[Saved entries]
____

(* ===== verification/CeltSide.v ===== *)
(** * The side information of a CELT frame (celt/celt_encoder.c, celt/celt_decoder.c)

    Between the coarse energies and the pulse vectors a frame codes: the
    time-frequency flags of the bands, the spread, the boosts of the dynamic
    allocation, the allocation trim, the allocation itself and the fine
    energies.  What is coded depends at every step on the bits used so far, which
    the decoder has to count in the same way.

    The parts of [celt_encode_with_ec] and [celt_decode_with_ec] are written as functions of the
    decisions that the encoder has taken.  A frame at constant bit rate is modelled: at a
    variable rate the encoder moves the end of the packet between the trim and
    the allocation. *)

From S2P Require Import Prelude RangeCoder EntropyInterface EntropySeq CeltMode QuantBands Rate.

(** ** Tables, celt/celt.h and celt/celt.c *)

Definition trim_icdf : list Z := [126; 124; 119; 109; 87; 41; 19; 9; 4; 2; 0].
Definition spread_icdf : list Z := [25; 23; 2; 0].
Definition SPREAD_NORMAL : Z := 2.
Definition tf_select_table : list (list Z) :=
  [[0; -1; 0; -1; 0; -1; 0; -1]; [0; -1; 0; -2; 1; 0; 1; -1];
   [0; -2; 0; -3; 2; 0; 1; -1]; [0; -2; 0; -3; 3; 0; 1; -1]].

(** [tf_select_table[LM][4*isTransient+k]] *)
Definition tf_table (LM : nat) (isTransient : bool) (k : Z) : Z :=
  (nth LM tf_select_table []).[4 * b2z isTransient + k].

(** [LM>0 && tell+logp+1<=budget], in 32-bit unsigned arithmetic *)
Definition tf_select_rsv (LM : nat) (logp budget tell : Z) : bool :=
  (0 <? LM)%nat && (u32 (tell + logp + 1) <=? budget).

(** Coding [tf_select] makes a difference. *)
Definition tf_differs (LM : nat) (isTransient : bool) (tf_changed : Z) : bool :=
  negb (tf_table LM isTransient (0 + tf_changed) =? tf_table LM isTransient (2 + tf_changed)).

(** What the dynamic allocation adds per step:
    [quanta = IMIN(width<<BITRES, IMAX(6<<BITRES, width))] *)
Definition dyn_quanta (m : CELTMode) (C LM i : Z) : Z :=
  let w := Z.shiftl (C * width m i) LM in
  Z.min (Z.shiftl w BITRES) (Z.max (Z.shiftl 6 BITRES) w).

(** The elements [start..end-1] of an array that is only accessed there. *)
Definition from_start (start : Z) (l : list Z) : list Z := repeat 0 (Z.to_nat start) ++ l.

Section Side.
Context `{EntropyCoder E D}.

(** ** Time-frequency flags *)

(** The loop of [tf_encode] over the elements [start..end-1] of [tf_res]. *)
Fixpoint tf_enc_loop (tf_res : list Z) (isTransient : bool) (budget curr tf_changed logp tell : Z) (enc : E)
    : (list Z * Z) * E :=
  match tf_res with
  | [] => (([], tf_changed), enc)
  | t :: tf_res =>
      let '(t, curr, tf_changed, tell, enc) :=
        if u32 (tell + logp) <=? budget then
          let enc := ec_enc_bit_logp (negb (Z.lxor t curr =? 0)) logp enc in
          (t, t, Z.lor tf_changed t, u32 (ec_tell_enc enc), enc)
        else (curr, curr, tf_changed, tell, enc) in
      let '((r, tf_changed), enc) :=
        tf_enc_loop tf_res isTransient budget curr tf_changed (if isTransient then 4 else 5) tell enc in
      ((t :: r, tf_changed), enc)
  end.

Definition tf_encode (isTransient : bool) (tf_res : list Z) (LM : nat) (tf_select : bool) (enc : E)
    : list Z * E :=
  let budget := u32 (ec_storage_enc enc * 8) in
  let tell := u32 (ec_tell_enc enc) in
  let logp := if isTransient then 2 else 4 in
  let rsv := tf_select_rsv LM logp budget tell in
  let budget := u32 (budget - b2z rsv) in
  let '((tf_res, tf_changed), enc) := tf_enc_loop tf_res isTransient budget 0 0 logp tell enc in
  let '(tf_select, enc) :=
    if rsv && tf_differs LM isTransient tf_changed then (tf_select, ec_enc_bit_logp tf_select 1 enc)
    else (false, enc) in
  (map (fun t => tf_table LM isTransient (2 * b2z tf_select + t)) tf_res, enc).

(** The loop of [tf_decode] over [n] bands. *)
Fixpoint tf_dec_loop (n : nat) (isTransient : bool) (budget curr tf_changed logp tell : Z) (dec : D)
    : (list Z * Z) * D :=
  match n with
  | O => (([], tf_changed), dec)
  | S n =>
      let '(curr, tf_changed, tell, dec) :=
        if u32 (tell + logp) <=? budget then
          let '(b, dec) := ec_dec_bit_logp logp dec in
          let curr := Z.lxor curr (b2z b) in
          (curr, Z.lor tf_changed curr, u32 (ec_tell_dec dec), dec)
        else (curr, tf_changed, tell, dec) in
      let '((r, tf_changed), dec) :=
        tf_dec_loop n isTransient budget curr tf_changed (if isTransient then 4 else 5) tell dec in
      ((curr :: r, tf_changed), dec)
  end.

Definition tf_decode (n : nat) (isTransient : bool) (LM : nat) (dec : D) : list Z * D :=
  let budget := u32 (ec_storage_dec dec * 8) in
  let tell := u32 (ec_tell_dec dec) in
  let logp := if isTransient then 2 else 4 in
  let rsv := tf_select_rsv LM logp budget tell in
  let budget := u32 (budget - b2z rsv) in
  let '((tf_res, tf_changed), dec) := tf_dec_loop n isTransient budget 0 0 logp tell dec in
  let '(tf_select, dec) :=
    if rsv && tf_differs LM isTransient tf_changed then ec_dec_bit_logp 1 dec else (false, dec) in
  (map (fun t => tf_table LM isTransient (2 * b2z tf_select + t)) tf_res, dec).

(** ** Spread *)

(** The decision that the encoder takes and codes if there is room; without it
    the decoder assumes the normal spread. *)
Definition spread_encode (total_bits spread : Z) (enc : E) : option Z * E :=
  if ec_tell_enc enc + 4 <=? total_bits then (Some spread, ec_enc_icdf spread spread_icdf 5 enc)
  else (None, enc).

Definition spread_decode (total_bits : Z) (dec : D) : Z * D :=
  if ec_tell_dec dec + 4 <=? total_bits then ec_dec_icdf spread_icdf 5 dec else (SPREAD_NORMAL, dec).

(** ** Dynamic allocation *)

(** The loop of one band in the encoder, with [n] bounding its rounds: the boost,
    the number of steps [j], the total boost and the position. *)
Fixpoint dyn_enc_band (n : nat) (cap quanta total_bits offset j logp boost total_boost tell : Z) (enc : E)
    : (Z * Z * Z * Z) * E :=
  match n with
  | O => ((boost, j, total_boost, tell), enc)
  | S n =>
      if (tell + Z.shiftl logp BITRES <? total_bits - total_boost) && (boost <? cap) then
        let flag := j <? offset in
        let enc := ec_enc_bit_logp flag logp enc in
        let tell := ec_tell_frac_enc enc in
        if negb flag then ((boost, j, total_boost, tell), enc)
        else dyn_enc_band n cap quanta total_bits offset (j + 1) 1 (boost + quanta) (total_boost + quanta) tell enc
      else ((boost, j, total_boost, tell), enc)
  end.

(** A step adds at least one to the boost, so [cap] rounds are enough. *)
Definition dyn_rounds (cap : Z) : nat := Z.to_nat cap.

(** The bands from [i] on; [offsets] are the steps wanted for them. *)
Fixpoint dyn_enc_bands (m : CELTMode) (C LM : Z) (cap : list Z) (total_bits : Z) (offsets : list Z)
    (i dynalloc_logp total_boost tell : Z) (enc : E) : (list Z * Z * Z) * E :=
  match offsets with
  | [] => (([], total_boost, tell), enc)
  | offset :: offsets =>
      let '((boost, j, total_boost, tell), enc) :=
        dyn_enc_band (dyn_rounds cap.[i]) cap.[i] (dyn_quanta m C LM i) total_bits offset 0 dynalloc_logp 0
          total_boost tell enc in
      let dynalloc_logp := if negb (j =? 0) then Z.max 2 (dynalloc_logp - 1) else dynalloc_logp in
      let '((r, total_boost, tell), enc) :=
        dyn_enc_bands m C LM cap total_bits offsets (i + 1) dynalloc_logp total_boost tell enc in
      ((boost :: r, total_boost, tell), enc)
  end.

Fixpoint dyn_dec_band (n : nat) (cap quanta logp boost total_bits tell : Z) (dec : D) : (Z * Z * Z) * D :=
  match n with
  | O => ((boost, total_bits, tell), dec)
  | S n =>
      if (tell + Z.shiftl logp BITRES <? total_bits) && (boost <? cap) then
        let '(flag, dec) := ec_dec_bit_logp logp dec in
        let tell := ec_tell_frac_dec dec in
        if negb flag then ((boost, total_bits, tell), dec)
        else dyn_dec_band n cap quanta 1 (boost + quanta) (total_bits - quanta) tell dec
      else ((boost, total_bits, tell), dec)
  end.

Fixpoint dyn_dec_bands (m : CELTMode) (C LM : Z) (cap : list Z) (n : nat)
    (i dynalloc_logp total_bits tell : Z) (dec : D) : (list Z * Z * Z) * D :=
  match n with
  | O => (([], total_bits, tell), dec)
  | S n =>
      let '((boost, total_bits, tell), dec) :=
        dyn_dec_band (dyn_rounds cap.[i]) cap.[i] (dyn_quanta m C LM i) dynalloc_logp 0 total_bits tell dec in
      let dynalloc_logp := if boost >? 0 then Z.max 2 (dynalloc_logp - 1) else dynalloc_logp in
      let '((r, total_bits, tell), dec) :=
        dyn_dec_bands m C LM cap n (i + 1) dynalloc_logp total_bits tell dec in
      ((boost :: r, total_bits, tell), dec)
  end.

(** ** Trim *)

Definition trim_encode (tell room trim : Z) (enc : E) : Z * E :=
  if tell + Z.shiftl 6 BITRES <=? room then (trim, ec_enc_icdf trim trim_icdf 7 enc) else (5, enc).

Definition trim_decode (tell room : Z) (dec : D) : Z * D :=
  if tell + Z.shiftl 6 BITRES <=? room then ec_dec_icdf trim_icdf 7 dec else (5, dec).

(** ** The whole *)

(** What the encoder has decided for a frame. *)
Record decisions := {
  d_isTransient : bool;
  d_tf_res : list Z;
  d_tf_select : bool;
  d_spread : Z;
  d_offsets : list Z;
  d_trim : Z;
  d_intensity : Z;
  d_dual_stereo : bool;
  d_prev : Z;
  d_signalBandwidth : Z
}.

(** What both ends know afterwards. *)
Record side := {
  s_tf_res : list Z;
  s_spread : Z;
  s_boosts : list Z;
  s_trim : Z;
  s_anti_collapse_rsv : Z;
  s_alloc : allocation;
  s_energies : list Z
}.

(** [bits] and [anti_collapse_rsv] of both functions, from the packet size. *)
Definition alloc_budget (nbBytes tell_frac : Z) (isTransient : bool) (LM : Z) : Z * Z :=
  let bits := Z.shiftl (nbBytes * 8) BITRES - tell_frac - 1 in
  let anti_collapse_rsv :=
    if isTransient && (LM >=? 2) && (bits >=? Z.shiftl (LM + 2) BITRES) then Z.shiftl 1 BITRES else 0 in
  (bits - anti_collapse_rsv, anti_collapse_rsv).

Section Frame.
Context (m : CELTMode) (start end_ C : Z) (LM : nat) (nbBytes : Z).

(** With the remaining errors, and the spread if it was coded. *)
Definition side_encode (x : decisions) (oldEBands error : list Z) : E -> (side * (list Z * option Z)) * E :=
  tf_res <~ tf_encode x.(d_isTransient) x.(d_tf_res) LM x.(d_tf_select);
  spread <~ spread_encode (nbBytes * 8) x.(d_spread);
  let cap := init_caps m (Z.of_nat LM) C in
  let total_bits := Z.shiftl (nbBytes * 8) BITRES in
  tell <~ read ec_tell_frac_enc;
  '(boosts, total_boost, tell) <~
    dyn_enc_bands m C (Z.of_nat LM) cap total_bits x.(d_offsets) start 6 0 tell;
  trim <~ trim_encode tell (total_bits - total_boost) x.(d_trim);
  tell <~ read ec_tell_frac_enc;
  let '(bits, rsv) := alloc_budget nbBytes tell x.(d_isTransient) (Z.of_nat LM) in
  let zero := repeat 0 (Z.to_nat m.(nbEBands)) in
  a <~ clt_compute_allocation m start end_ C (Z.of_nat LM) enc_port (from_start start boosts) cap trim
         x.(d_intensity) x.(d_dual_stereo) bits zero zero zero x.(d_prev) x.(d_signalBandwidth);
  '(oldEBands, error) <~ quant_fine_energy m.(nbEBands) start end_ oldEBands error a.(ebits) C;
  dec_ret ({| s_tf_res := tf_res; s_spread := default SPREAD_NORMAL spread; s_boosts := boosts;
              s_trim := trim; s_anti_collapse_rsv := rsv; s_alloc := a; s_energies := oldEBands |}, (error, spread)).

Definition side_decode (isTransient : bool) (oldEBands : list Z) : D -> side * D :=
  tf_res <~ tf_decode (nbands start end_) isTransient LM;
  spread <~ spread_decode (nbBytes * 8);
  let cap := init_caps m (Z.of_nat LM) C in
  let total_bits := Z.shiftl (nbBytes * 8) BITRES in
  tell <~ read ec_tell_frac_dec;
  '(boosts, total_bits, tell) <~
    dyn_dec_bands m C (Z.of_nat LM) cap (nbands start end_) start 6 total_bits tell;
  trim <~ trim_decode tell total_bits;
  tell <~ read ec_tell_frac_dec;
  let '(bits, rsv) := alloc_budget nbBytes tell isTransient (Z.of_nat LM) in
  let zero := repeat 0 (Z.to_nat m.(nbEBands)) in
  a <~ clt_compute_allocation m start end_ C (Z.of_nat LM) dec_port (from_start start boosts) cap trim
         0 false bits zero zero zero 0 0;
  oldEBands <~ unquant_fine_energy m.(nbEBands) start end_ oldEBands a.(ebits) C;
  dec_ret {| s_tf_res := tf_res; s_spread := spread; s_boosts := boosts; s_trim := trim;
             s_anti_collapse_rsv := rsv; s_alloc := a; s_energies := oldEBands |}.
End Frame.
End Side.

____

• _To do_
Copy, exactly and only, the lines above that begin with the one containing "let budget := u32 (ec_storage_enc" and finish with the one containing "(** ** Spread *)".

• _Final answer_
  let budget := u32 (ec_storage_enc enc * 8) in
  let tell := u32 (ec_tell_enc enc) in
  let logp := if isTransient then 2 else 4 in
  let rsv := tf_select_rsv LM logp budget tell in
  let budget := u32 (budget - b2z rsv) in
  let '((tf_res, tf_changed), enc) := tf_enc_loop tf_res isTransient budget 0 0 logp tell enc in
  let '(tf_select, enc) :=
    if rsv && tf_differs LM isTransient tf_changed then (tf_select, ec_enc_bit_logp tf_select 1 enc)
    else (false, enc) in
  (map (fun t => tf_table LM isTransient (2 * b2z tf_select + t)) tf_res, enc).

(** The loop of [tf_decode] over [n] bands. *)
Fixpoint tf_dec_loop (n : nat) (isTransient : bool) (budget curr tf_changed logp tell : Z) (dec : D)
    : (list Z * Z) * D :=
  match n with
  | O => (([], tf_changed), dec)
  | S n =>
      let '(curr, tf_changed, tell, dec) :=
        if u32 (tell + logp) <=? budget then
          let '(b, dec) := ec_dec_bit_logp logp dec in
          let curr := Z.lxor curr (b2z b) in
          (curr, Z.lor tf_changed curr, u32 (ec_tell_dec dec), dec)
        else (curr, tf_changed, tell, dec) in
      let '((r, tf_changed), dec) :=
        tf_dec_loop n isTransient budget curr tf_changed (if isTransient then 4 else 5) tell dec in
      ((curr :: r, tf_changed), dec)
  end.

Definition tf_decode (n : nat) (isTransient : bool) (LM : nat) (dec : D) : list Z * D :=
  let budget := u32 (ec_storage_dec dec * 8) in
  let tell := u32 (ec_tell_dec dec) in
  let logp := if isTransient then 2 else 4 in
  let rsv := tf_select_rsv LM logp budget tell in
  let budget := u32 (budget - b2z rsv) in
  let '((tf_res, tf_changed), dec) := tf_dec_loop n isTransient budget 0 0 logp tell dec in
  let '(tf_select, dec) :=
    if rsv && tf_differs LM isTransient tf_changed then ec_dec_bit_logp 1 dec else (false, dec) in
  (map (fun t => tf_table LM isTransient (2 * b2z tf_select + t)) tf_res, dec).

(** ** Spread *)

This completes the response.